▶ **Listed entries**
....

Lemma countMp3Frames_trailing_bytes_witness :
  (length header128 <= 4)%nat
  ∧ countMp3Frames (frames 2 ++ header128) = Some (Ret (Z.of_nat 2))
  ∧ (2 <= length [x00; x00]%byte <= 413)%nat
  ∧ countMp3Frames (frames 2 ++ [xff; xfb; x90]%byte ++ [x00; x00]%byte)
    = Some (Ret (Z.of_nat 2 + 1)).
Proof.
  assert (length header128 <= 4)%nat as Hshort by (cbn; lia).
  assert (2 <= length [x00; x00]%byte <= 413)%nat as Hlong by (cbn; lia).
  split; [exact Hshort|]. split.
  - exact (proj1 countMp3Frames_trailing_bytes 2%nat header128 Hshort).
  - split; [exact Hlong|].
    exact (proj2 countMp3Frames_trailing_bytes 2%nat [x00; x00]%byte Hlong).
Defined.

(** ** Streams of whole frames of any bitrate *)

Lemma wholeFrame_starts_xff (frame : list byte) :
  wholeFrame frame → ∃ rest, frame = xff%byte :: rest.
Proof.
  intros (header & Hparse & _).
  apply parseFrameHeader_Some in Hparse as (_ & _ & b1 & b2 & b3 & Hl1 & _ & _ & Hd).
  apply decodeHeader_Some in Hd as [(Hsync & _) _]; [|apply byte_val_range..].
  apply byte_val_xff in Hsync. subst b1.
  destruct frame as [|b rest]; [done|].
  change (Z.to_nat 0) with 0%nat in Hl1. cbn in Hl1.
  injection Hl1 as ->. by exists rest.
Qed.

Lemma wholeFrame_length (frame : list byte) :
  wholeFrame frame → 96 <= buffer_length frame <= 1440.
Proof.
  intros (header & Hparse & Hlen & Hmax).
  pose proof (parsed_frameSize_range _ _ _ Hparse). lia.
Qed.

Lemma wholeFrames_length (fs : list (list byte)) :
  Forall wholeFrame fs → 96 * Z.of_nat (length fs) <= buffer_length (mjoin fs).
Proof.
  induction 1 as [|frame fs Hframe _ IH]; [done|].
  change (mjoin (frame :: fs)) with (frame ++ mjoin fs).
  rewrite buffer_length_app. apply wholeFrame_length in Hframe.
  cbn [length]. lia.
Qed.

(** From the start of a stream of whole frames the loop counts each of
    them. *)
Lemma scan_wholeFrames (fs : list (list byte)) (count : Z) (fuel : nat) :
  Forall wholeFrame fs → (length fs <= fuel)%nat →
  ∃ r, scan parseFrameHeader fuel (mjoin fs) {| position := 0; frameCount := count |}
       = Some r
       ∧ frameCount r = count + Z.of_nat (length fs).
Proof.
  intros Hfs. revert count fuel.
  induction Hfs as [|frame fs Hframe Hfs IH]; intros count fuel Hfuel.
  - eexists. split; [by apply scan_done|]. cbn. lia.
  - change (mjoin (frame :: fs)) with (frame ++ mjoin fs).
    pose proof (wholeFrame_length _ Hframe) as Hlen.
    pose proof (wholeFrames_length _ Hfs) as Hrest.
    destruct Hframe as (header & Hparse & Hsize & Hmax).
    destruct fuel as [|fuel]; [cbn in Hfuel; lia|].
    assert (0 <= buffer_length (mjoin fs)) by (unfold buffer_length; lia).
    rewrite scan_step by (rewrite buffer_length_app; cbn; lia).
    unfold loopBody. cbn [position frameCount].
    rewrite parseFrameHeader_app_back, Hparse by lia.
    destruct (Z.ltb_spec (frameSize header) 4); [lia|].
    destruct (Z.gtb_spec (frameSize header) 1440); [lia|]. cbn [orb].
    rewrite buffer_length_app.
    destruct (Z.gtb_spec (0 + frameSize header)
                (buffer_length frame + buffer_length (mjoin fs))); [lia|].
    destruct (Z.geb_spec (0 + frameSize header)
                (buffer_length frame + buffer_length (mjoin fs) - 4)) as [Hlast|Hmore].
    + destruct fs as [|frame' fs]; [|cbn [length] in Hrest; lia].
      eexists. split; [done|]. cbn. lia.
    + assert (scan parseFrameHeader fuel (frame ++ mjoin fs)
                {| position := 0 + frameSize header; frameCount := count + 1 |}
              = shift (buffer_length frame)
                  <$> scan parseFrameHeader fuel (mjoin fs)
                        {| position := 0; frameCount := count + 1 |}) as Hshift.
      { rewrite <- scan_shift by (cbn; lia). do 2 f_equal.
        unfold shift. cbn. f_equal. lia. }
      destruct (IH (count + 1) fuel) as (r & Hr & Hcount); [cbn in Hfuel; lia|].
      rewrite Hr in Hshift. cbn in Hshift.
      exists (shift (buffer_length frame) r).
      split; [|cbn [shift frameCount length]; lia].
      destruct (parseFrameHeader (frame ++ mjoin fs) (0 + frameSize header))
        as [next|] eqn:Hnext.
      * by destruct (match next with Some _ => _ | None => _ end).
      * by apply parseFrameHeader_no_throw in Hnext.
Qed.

....

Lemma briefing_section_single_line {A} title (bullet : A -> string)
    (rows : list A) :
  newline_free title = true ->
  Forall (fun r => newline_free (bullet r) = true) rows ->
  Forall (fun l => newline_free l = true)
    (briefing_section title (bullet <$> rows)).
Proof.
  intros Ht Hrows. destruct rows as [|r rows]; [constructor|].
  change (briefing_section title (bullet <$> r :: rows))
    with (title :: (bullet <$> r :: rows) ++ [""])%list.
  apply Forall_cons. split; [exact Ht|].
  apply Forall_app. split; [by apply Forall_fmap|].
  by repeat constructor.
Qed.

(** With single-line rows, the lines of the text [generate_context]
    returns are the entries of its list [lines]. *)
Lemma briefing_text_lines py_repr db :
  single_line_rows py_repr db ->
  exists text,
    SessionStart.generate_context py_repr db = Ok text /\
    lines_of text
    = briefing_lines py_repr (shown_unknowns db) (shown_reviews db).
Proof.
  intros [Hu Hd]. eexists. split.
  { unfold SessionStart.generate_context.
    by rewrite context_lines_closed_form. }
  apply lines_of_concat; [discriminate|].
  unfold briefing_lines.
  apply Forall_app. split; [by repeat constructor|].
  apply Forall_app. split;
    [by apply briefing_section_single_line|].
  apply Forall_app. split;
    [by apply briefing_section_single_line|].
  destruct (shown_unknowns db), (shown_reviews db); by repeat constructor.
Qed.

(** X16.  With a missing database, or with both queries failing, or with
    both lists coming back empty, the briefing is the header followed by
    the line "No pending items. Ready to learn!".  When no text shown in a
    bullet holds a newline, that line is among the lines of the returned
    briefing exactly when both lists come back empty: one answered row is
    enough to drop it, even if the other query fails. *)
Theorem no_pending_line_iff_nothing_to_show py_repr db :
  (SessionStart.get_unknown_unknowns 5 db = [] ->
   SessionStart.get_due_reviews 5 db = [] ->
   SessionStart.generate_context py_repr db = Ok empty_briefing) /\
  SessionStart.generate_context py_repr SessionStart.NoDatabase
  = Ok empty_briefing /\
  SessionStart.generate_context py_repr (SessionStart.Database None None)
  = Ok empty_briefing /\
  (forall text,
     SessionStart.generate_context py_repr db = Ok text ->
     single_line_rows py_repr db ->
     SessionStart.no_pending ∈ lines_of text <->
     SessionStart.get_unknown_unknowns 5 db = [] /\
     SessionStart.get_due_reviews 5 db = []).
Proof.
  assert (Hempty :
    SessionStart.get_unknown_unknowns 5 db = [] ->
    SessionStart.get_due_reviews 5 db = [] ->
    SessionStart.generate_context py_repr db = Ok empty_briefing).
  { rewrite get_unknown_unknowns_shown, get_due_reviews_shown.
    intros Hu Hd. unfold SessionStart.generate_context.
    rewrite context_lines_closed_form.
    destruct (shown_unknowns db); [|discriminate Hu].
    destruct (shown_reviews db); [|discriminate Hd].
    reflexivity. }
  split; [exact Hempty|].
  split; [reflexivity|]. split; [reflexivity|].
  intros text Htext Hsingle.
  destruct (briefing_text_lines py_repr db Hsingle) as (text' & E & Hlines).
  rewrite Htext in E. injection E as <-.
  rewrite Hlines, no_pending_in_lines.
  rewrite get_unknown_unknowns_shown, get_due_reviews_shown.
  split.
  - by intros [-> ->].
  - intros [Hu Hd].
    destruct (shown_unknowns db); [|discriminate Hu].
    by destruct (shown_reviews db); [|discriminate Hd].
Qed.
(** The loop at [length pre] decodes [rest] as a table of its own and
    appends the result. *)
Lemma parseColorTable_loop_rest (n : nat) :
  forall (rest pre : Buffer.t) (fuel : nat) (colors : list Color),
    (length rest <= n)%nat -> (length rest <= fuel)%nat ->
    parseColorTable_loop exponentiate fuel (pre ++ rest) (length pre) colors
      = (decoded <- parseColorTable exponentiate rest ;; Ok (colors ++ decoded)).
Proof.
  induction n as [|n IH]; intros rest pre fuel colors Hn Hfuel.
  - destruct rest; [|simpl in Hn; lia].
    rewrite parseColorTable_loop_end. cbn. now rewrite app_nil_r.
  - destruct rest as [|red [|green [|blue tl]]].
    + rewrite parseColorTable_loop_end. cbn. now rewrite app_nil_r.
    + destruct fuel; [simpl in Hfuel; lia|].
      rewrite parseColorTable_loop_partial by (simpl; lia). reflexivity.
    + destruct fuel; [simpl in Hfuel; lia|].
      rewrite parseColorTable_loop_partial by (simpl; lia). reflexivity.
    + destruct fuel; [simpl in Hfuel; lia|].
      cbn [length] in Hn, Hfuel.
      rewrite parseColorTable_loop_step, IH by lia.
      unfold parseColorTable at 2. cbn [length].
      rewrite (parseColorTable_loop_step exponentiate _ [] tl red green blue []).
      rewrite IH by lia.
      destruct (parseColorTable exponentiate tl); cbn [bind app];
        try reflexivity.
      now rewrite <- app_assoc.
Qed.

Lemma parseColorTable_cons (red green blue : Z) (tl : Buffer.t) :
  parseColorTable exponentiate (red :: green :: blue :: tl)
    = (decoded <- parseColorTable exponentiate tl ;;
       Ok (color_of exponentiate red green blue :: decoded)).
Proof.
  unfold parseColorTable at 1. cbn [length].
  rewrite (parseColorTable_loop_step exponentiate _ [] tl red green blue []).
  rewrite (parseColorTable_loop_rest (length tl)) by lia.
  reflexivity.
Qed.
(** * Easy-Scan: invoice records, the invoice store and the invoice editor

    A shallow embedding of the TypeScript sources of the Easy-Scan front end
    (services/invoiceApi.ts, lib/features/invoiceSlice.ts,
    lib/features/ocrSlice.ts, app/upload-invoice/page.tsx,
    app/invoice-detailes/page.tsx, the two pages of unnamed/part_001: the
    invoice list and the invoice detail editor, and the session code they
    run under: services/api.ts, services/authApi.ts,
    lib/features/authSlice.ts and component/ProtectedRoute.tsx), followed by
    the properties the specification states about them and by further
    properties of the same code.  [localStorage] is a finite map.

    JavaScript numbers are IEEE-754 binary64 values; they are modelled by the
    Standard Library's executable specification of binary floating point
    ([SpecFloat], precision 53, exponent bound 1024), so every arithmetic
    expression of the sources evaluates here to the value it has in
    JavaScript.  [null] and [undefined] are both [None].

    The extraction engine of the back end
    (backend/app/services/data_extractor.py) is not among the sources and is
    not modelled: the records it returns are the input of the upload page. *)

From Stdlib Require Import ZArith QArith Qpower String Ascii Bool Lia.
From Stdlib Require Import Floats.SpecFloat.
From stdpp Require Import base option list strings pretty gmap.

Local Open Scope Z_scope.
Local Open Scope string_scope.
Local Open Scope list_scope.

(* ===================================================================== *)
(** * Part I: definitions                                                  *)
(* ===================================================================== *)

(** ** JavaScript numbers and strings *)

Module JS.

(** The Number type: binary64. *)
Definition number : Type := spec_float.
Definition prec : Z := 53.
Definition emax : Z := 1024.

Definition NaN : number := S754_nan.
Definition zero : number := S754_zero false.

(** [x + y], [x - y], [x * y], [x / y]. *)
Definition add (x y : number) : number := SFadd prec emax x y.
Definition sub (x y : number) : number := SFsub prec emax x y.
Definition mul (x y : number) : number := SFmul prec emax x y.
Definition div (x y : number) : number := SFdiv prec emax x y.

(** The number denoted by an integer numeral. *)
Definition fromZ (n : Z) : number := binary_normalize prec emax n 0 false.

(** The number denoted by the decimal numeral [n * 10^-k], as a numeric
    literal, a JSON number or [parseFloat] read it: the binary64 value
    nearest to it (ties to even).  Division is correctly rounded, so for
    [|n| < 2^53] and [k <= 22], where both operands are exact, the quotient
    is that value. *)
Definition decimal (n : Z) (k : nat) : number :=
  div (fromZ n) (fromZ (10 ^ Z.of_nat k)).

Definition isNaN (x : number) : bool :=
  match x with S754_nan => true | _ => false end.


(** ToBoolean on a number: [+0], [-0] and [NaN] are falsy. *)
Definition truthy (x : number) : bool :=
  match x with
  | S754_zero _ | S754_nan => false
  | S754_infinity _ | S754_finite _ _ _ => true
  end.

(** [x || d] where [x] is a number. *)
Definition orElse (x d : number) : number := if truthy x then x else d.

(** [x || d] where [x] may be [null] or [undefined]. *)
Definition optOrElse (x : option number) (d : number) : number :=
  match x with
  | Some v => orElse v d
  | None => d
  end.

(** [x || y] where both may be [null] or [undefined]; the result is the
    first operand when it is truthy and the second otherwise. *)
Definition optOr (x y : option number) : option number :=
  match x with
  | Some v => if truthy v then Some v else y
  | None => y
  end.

....

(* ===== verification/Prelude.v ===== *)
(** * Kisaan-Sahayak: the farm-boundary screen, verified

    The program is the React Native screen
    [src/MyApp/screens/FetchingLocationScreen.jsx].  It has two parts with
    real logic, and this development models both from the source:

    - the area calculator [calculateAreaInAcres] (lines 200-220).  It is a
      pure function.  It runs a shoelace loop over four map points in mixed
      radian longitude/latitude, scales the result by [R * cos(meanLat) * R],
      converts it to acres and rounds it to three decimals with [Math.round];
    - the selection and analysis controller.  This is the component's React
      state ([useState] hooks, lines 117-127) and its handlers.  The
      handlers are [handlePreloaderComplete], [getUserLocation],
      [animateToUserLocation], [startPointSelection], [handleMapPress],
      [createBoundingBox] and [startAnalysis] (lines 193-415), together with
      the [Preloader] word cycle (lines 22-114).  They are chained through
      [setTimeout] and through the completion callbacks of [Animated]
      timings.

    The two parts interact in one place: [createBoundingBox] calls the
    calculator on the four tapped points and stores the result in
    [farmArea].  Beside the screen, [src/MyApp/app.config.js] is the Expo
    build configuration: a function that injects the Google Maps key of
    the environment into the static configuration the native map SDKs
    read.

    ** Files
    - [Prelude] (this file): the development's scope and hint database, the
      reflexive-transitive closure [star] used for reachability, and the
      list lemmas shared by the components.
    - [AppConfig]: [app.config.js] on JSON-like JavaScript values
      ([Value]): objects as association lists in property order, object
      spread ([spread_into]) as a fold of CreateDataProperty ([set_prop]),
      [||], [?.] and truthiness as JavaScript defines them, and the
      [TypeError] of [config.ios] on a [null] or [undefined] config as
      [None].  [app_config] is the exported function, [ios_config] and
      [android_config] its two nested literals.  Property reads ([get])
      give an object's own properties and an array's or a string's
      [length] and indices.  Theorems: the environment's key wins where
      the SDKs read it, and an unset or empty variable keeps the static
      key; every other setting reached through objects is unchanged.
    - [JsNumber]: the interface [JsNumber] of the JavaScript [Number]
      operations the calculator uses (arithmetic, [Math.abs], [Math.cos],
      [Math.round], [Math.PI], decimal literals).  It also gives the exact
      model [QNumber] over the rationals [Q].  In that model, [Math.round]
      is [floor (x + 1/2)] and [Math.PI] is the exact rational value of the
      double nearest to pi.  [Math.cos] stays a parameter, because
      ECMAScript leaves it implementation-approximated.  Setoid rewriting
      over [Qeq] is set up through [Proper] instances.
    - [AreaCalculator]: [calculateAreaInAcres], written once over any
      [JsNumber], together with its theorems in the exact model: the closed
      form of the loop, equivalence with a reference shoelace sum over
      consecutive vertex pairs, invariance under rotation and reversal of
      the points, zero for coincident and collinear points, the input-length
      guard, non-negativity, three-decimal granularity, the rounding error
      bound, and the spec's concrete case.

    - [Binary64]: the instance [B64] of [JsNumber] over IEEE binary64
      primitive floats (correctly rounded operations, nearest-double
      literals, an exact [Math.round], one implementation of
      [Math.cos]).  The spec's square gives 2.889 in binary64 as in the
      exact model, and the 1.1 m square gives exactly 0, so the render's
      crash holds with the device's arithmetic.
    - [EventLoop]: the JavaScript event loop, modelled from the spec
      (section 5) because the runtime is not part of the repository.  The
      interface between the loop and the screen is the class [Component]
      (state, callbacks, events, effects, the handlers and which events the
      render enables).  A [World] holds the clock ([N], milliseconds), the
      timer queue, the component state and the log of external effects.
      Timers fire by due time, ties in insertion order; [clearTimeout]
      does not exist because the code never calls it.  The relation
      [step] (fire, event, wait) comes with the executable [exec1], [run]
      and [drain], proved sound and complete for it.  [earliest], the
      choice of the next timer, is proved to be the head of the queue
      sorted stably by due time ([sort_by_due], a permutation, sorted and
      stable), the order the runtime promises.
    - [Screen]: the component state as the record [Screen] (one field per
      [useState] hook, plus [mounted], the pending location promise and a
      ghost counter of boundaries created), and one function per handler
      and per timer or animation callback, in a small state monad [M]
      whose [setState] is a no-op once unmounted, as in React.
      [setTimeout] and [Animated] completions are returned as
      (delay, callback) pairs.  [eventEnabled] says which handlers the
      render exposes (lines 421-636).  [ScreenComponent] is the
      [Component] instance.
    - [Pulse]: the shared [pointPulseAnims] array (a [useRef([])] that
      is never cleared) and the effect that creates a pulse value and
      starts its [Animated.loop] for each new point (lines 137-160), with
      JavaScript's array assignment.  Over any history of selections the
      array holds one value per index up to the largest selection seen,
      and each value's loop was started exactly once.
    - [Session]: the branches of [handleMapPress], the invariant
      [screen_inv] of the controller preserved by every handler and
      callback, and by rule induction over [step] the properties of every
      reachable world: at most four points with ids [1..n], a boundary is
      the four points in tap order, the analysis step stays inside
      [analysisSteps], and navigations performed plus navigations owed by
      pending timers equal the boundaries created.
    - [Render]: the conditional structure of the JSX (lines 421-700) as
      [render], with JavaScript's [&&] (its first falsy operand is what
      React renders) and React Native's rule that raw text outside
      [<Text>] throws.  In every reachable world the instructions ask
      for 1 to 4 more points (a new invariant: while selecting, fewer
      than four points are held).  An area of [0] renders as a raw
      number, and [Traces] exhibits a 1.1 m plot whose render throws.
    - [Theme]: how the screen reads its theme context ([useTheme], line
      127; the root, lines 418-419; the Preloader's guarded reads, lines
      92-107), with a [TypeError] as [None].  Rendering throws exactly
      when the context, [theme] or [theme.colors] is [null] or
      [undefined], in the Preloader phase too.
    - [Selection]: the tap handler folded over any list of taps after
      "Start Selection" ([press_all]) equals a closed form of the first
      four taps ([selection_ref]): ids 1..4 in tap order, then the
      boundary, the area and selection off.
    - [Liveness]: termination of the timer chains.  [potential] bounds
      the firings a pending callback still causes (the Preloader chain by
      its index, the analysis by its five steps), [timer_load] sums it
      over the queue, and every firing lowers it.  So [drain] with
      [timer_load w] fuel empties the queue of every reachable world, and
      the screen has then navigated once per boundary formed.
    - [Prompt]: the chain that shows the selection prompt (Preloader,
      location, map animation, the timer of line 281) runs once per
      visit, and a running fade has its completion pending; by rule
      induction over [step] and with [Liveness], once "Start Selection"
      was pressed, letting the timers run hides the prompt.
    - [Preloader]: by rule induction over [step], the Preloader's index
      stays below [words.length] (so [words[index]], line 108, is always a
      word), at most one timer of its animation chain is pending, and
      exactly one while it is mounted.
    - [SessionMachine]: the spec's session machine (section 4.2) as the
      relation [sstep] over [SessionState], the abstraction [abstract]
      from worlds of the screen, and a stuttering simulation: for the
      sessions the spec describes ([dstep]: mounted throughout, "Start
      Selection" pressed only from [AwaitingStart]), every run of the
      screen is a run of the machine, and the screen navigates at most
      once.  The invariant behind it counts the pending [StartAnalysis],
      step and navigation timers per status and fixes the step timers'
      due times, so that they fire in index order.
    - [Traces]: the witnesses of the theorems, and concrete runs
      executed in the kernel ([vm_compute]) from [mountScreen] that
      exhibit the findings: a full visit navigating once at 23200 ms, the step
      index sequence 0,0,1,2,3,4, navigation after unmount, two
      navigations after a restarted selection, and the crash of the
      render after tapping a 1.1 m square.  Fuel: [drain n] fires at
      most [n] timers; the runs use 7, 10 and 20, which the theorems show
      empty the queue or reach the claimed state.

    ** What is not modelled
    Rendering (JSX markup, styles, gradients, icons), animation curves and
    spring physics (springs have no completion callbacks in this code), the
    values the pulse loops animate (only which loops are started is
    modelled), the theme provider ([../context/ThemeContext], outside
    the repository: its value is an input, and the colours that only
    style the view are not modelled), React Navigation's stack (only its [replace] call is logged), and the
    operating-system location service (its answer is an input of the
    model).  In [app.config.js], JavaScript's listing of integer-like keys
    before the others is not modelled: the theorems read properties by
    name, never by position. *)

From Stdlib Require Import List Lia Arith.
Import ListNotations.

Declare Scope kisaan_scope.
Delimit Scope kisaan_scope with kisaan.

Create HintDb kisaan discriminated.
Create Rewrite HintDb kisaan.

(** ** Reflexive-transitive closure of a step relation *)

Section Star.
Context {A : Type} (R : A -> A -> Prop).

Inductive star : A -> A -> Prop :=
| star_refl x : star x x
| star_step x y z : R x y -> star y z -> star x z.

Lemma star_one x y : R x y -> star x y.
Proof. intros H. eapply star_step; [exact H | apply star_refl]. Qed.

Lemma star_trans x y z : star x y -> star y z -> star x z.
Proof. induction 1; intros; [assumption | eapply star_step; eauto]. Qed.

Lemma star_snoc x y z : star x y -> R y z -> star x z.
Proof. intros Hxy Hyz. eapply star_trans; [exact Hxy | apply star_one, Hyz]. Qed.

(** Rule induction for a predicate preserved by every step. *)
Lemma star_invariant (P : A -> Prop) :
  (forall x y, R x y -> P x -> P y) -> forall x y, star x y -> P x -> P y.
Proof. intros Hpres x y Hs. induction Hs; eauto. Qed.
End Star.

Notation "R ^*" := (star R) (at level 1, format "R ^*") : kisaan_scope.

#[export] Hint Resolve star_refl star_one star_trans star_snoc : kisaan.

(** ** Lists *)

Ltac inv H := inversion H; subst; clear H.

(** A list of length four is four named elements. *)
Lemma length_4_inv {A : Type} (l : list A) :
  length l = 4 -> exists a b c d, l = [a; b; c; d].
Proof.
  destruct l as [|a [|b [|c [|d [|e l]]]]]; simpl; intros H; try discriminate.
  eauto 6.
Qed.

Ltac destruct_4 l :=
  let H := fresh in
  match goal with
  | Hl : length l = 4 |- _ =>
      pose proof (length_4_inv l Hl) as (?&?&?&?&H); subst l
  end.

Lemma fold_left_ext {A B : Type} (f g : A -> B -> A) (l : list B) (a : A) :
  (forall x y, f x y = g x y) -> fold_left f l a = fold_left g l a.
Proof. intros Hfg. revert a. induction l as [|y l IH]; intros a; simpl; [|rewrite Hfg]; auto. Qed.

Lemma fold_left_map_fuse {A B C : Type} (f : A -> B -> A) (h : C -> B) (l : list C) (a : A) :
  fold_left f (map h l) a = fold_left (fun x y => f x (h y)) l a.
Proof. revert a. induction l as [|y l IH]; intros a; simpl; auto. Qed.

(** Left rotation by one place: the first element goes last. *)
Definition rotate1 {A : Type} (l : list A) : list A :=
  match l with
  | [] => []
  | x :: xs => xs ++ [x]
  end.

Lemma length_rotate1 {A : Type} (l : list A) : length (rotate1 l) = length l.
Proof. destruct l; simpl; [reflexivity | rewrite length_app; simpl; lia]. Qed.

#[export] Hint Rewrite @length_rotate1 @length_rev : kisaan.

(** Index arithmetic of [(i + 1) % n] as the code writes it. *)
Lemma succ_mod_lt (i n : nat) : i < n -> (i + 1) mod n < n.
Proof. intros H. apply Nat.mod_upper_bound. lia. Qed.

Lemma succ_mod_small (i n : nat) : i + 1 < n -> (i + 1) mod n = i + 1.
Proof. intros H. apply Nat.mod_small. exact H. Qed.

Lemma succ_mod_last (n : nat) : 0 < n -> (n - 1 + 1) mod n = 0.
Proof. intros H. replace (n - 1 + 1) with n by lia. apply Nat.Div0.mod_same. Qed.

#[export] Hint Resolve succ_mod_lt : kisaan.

....

▶ **Aim of the exercise**
Your task is to restate, word for word, only those lines above that fall between the line holding "eexists. split; [done|]. cbn. lia." and the line holding "as [next|] eqn:Hnext.", inclusive.

▶ **Your solution**
      eexists. split; [done|]. cbn. lia.
    + assert (scan parseFrameHeader fuel (frame ++ mjoin fs)
                {| position := 0 + frameSize header; frameCount := count + 1 |}
              = shift (buffer_length frame)
                  <$> scan parseFrameHeader fuel (mjoin fs)
                        {| position := 0; frameCount := count + 1 |}) as Hshift.
      { rewrite <- scan_shift by (cbn; lia). do 2 f_equal.
        unfold shift. cbn. f_equal. lia. }
      destruct (IH (count + 1) fuel) as (r & Hr & Hcount); [cbn in Hfuel; lia|].
      rewrite Hr in Hshift. cbn in Hshift.
      exists (shift (buffer_length frame) r).
      split; [|cbn [shift frameCount length]; lia].
      destruct (parseFrameHeader (frame ++ mjoin fs) (0 + frameSize header))
        as [next|] eqn:Hnext.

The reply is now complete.